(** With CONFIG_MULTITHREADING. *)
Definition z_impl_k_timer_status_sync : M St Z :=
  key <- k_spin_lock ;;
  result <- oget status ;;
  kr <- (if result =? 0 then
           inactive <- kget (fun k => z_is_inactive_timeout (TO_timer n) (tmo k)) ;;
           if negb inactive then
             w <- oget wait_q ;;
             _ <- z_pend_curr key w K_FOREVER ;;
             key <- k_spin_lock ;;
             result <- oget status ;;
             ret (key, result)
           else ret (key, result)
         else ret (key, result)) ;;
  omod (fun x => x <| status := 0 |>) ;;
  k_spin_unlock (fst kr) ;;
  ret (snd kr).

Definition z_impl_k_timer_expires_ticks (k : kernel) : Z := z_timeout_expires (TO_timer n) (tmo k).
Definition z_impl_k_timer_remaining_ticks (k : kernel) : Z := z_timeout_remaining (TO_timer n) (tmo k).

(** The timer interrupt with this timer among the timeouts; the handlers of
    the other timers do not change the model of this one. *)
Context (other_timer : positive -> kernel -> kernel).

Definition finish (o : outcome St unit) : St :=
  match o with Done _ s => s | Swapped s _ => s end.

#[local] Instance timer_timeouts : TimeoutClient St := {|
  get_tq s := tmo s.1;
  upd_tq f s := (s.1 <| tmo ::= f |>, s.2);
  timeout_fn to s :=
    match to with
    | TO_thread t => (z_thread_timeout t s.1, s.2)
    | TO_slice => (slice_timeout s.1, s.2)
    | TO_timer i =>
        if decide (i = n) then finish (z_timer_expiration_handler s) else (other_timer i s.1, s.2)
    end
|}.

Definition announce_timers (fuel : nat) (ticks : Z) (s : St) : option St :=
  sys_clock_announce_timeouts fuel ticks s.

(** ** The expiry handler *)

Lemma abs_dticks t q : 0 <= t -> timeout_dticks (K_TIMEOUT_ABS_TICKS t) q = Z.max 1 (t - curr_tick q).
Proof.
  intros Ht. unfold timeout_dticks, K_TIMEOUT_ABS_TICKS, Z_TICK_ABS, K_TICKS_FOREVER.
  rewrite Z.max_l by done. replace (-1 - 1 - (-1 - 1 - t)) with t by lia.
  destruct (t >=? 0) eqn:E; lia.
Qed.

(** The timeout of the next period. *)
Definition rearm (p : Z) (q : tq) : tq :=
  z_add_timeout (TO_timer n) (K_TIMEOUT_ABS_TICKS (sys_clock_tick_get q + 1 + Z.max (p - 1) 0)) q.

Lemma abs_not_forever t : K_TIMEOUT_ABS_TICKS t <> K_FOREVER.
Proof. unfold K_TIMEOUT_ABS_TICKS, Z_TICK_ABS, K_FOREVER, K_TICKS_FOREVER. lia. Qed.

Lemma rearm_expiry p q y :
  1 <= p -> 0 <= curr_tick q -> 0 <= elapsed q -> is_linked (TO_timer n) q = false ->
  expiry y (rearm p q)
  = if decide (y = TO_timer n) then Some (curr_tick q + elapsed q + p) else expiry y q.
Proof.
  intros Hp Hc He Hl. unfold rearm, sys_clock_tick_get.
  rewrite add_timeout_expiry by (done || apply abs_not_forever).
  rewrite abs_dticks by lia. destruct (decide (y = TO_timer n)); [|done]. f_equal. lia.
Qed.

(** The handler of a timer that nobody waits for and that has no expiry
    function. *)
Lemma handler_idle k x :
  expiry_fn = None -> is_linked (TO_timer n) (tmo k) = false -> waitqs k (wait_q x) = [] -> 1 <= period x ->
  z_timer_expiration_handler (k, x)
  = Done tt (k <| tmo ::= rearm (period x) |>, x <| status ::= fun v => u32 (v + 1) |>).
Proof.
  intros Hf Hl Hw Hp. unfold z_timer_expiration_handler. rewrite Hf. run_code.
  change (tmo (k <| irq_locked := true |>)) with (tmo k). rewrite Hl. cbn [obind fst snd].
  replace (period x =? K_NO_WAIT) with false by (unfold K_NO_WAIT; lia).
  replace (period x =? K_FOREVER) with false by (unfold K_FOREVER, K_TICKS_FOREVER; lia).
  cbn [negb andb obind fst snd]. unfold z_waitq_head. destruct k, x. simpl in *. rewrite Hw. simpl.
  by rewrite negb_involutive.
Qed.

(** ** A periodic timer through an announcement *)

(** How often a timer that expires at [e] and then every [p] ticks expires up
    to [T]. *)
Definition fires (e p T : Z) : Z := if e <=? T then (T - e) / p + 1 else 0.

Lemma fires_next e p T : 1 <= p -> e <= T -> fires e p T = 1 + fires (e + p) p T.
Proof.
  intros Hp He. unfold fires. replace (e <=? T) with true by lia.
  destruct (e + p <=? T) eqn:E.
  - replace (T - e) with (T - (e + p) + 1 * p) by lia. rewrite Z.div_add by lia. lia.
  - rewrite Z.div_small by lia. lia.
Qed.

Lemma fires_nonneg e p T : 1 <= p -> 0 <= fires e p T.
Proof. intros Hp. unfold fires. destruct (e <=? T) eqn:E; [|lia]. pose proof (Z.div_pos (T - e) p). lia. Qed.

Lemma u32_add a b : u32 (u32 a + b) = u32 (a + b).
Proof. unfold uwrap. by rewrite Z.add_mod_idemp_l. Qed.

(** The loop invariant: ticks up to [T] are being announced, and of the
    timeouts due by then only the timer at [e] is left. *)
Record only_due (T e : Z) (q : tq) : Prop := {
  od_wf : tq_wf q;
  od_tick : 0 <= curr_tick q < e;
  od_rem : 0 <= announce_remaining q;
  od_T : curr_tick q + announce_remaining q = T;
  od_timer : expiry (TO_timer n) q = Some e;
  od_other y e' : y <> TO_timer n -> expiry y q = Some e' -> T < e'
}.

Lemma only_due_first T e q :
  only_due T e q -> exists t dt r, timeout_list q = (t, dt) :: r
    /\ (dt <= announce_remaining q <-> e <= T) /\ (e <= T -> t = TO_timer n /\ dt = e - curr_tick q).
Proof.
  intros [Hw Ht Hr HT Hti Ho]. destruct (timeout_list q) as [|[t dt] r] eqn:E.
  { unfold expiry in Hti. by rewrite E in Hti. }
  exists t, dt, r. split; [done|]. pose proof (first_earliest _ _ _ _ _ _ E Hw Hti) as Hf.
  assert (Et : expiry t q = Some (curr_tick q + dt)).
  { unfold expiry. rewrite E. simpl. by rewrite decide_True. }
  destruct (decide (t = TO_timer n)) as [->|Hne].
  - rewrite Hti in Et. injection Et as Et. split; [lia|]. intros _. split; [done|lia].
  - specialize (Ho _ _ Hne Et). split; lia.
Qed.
---
▶ [PROBLEM TO WORK ON]:
Search the lines above for the string "pose" and copy each line that has it.

▶ [ANSWER BOX]:
Proof. intros Hp. unfold fires. destruct (e <=? T) eqn:E; [|lia]. pose proof (Z.div_pos (T - e) p). lia. Qed.
  exists t, dt, r. split; [done|]. pose proof (first_earliest _ _ _ _ _ _ E Hw Hti) as Hf.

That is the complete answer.